EXERCISE INPUTS:

# # # # # # #

(** ** New zones *)

(** The tables with one zone more, and records of that zone. *)
Record grown (d : Database) (id : string) (z : DnsTables.Zone) (dd : Database) : Prop := {
  gr_zones : zones dd = <[id := z]> (zones d);
  gr_records : filter (fun x => rr_ZoneID (snd x) <> id) (records dd) = records d;
  gr_rest : settings dd = settings d /\ templates dd = templates d /\ providers dd = providers d /\
            websites dd = websites d;
}.

Section zones.
Context `{Postgres} {N : Type} `{NameServer N} (serverID : string) (calm : bool).
Local Abbreviation M := (Store.M (World N) panel_err).
Local Abbreviation leads := (leads calm).
Implicit Types (F : panel_err -> Database -> Prop) (d : Database).

Lemma grown_insert d id z dd rid p dd' : rp_ZoneID p = id -> grown d id z dd ->
  insert_record rid p dd = Ok (tt, dd') -> grown d id z dd'.
Proof.
  intros Hp [Hz Hr Hrest] (_ & _ & Hnone & _ & ->)%insert_record_spec. split; [done| |done].
  cbn [records with_records]. rewrite <- Hr. apply map_filter_insert_not'; [cbn; tauto|].
  intros y Hy. by rewrite Hnone in Hy.
Qed.

Lemma grown_deleted d id z dd : zones d !! id = None -> grown d id z dd -> delete_zone id dd = Ok (tt, d).
Proof.
  intros Hid [Hz Hr (Hs & Ht & Hp & Hw)]. unfold delete_zone. rewrite Hz, lookup_insert_eq.
  rewrite Hr, delete_insert_id by done. destruct d, dd. cbn in *. by subst.
Qed.

(** Programs that only add records to the new zone. *)
Definition grows d id z {A} (m : M A) : Prop := forall dd, grown d id z dd ->
  leads m (fun _ => grown d id z) (fun _ => grown d id z) dd.

Lemma grows_ret d id z {A} (a : A) : grows d id z (ret a).
Proof. intros dd Hd. by apply leads_ret. Qed.
Lemma grows_fail d id z {A} e : grows d id z (fail e : M A).
Proof. intros dd Hd. by apply leads_fail. Qed.
Lemma grows_bind d id z {A B} (m : M A) (k : A -> M B) :
  grows d id z m -> (forall a, grows d id z (k a)) -> grows d id z (bind m k).
Proof. intros Hm Hk dd Hd. apply leads_bind. eapply leads_weaken; [by apply Hm| |done]. intros a d' Hd'. by apply Hk. Qed.
Lemma grows_attempt d id z {A} (m : M A) : grows d id z m -> grows d id z (attempt m).
Proof. intros Hm dd Hd. apply leads_attempt. eapply leads_weaken; [by apply Hm|done..]. Qed.
Lemma grows_unless d id z {A} e (m : M A) : grows d id z m -> grows d id z (unless e m).
Proof. intros Hm. unfold unless. apply grows_bind; [by apply grows_attempt|]. intros [a|e']; [apply grows_ret|]. case_bool_decide; [apply grows_ret|apply grows_fail]. Qed.
Lemma grows_record d id z p : rp_ZoneID p = id -> grows d id z (CreateRecordRow p : M string).
Proof.
  intros Hp dd Hd. unfold CreateRecordRow. apply leads_insert; [|done]. intros rid now.
  destruct (insert_record rid p dd) as [[[] d']|e] eqn:E; [|done]. by split; [|intros _]; eapply grown_insert.
Qed.
Lemma grows_address d id z : grows d id z (address : M string).
Proof. intros dd Hd. by apply leads_address. Qed.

# # # # # # #

DIRECTIONS FOR THIS TASK: Copy, word for word, the line that contains "Lemma grows_unless d" and every line after it through the end of the records, and nothing else.

ANSWER BOX:
Lemma grows_unless d id z {A} e (m : M A) : grows d id z m -> grows d id z (unless e m).
Proof. intros Hm. unfold unless. apply grows_bind; [by apply grows_attempt|]. intros [a|e']; [apply grows_ret|]. case_bool_decide; [apply grows_ret|apply grows_fail]. Qed.
Lemma grows_record d id z p : rp_ZoneID p = id -> grows d id z (CreateRecordRow p : M string).
Proof.
  intros Hp dd Hd. unfold CreateRecordRow. apply leads_insert; [|done]. intros rid now.
  destruct (insert_record rid p dd) as [[[] d']|e] eqn:E; [|done]. by split; [|intros _]; eapply grown_insert.
Qed.
Lemma grows_address d id z : grows d id z (address : M string).
Proof. intros dd Hd. by apply leads_address. Qed.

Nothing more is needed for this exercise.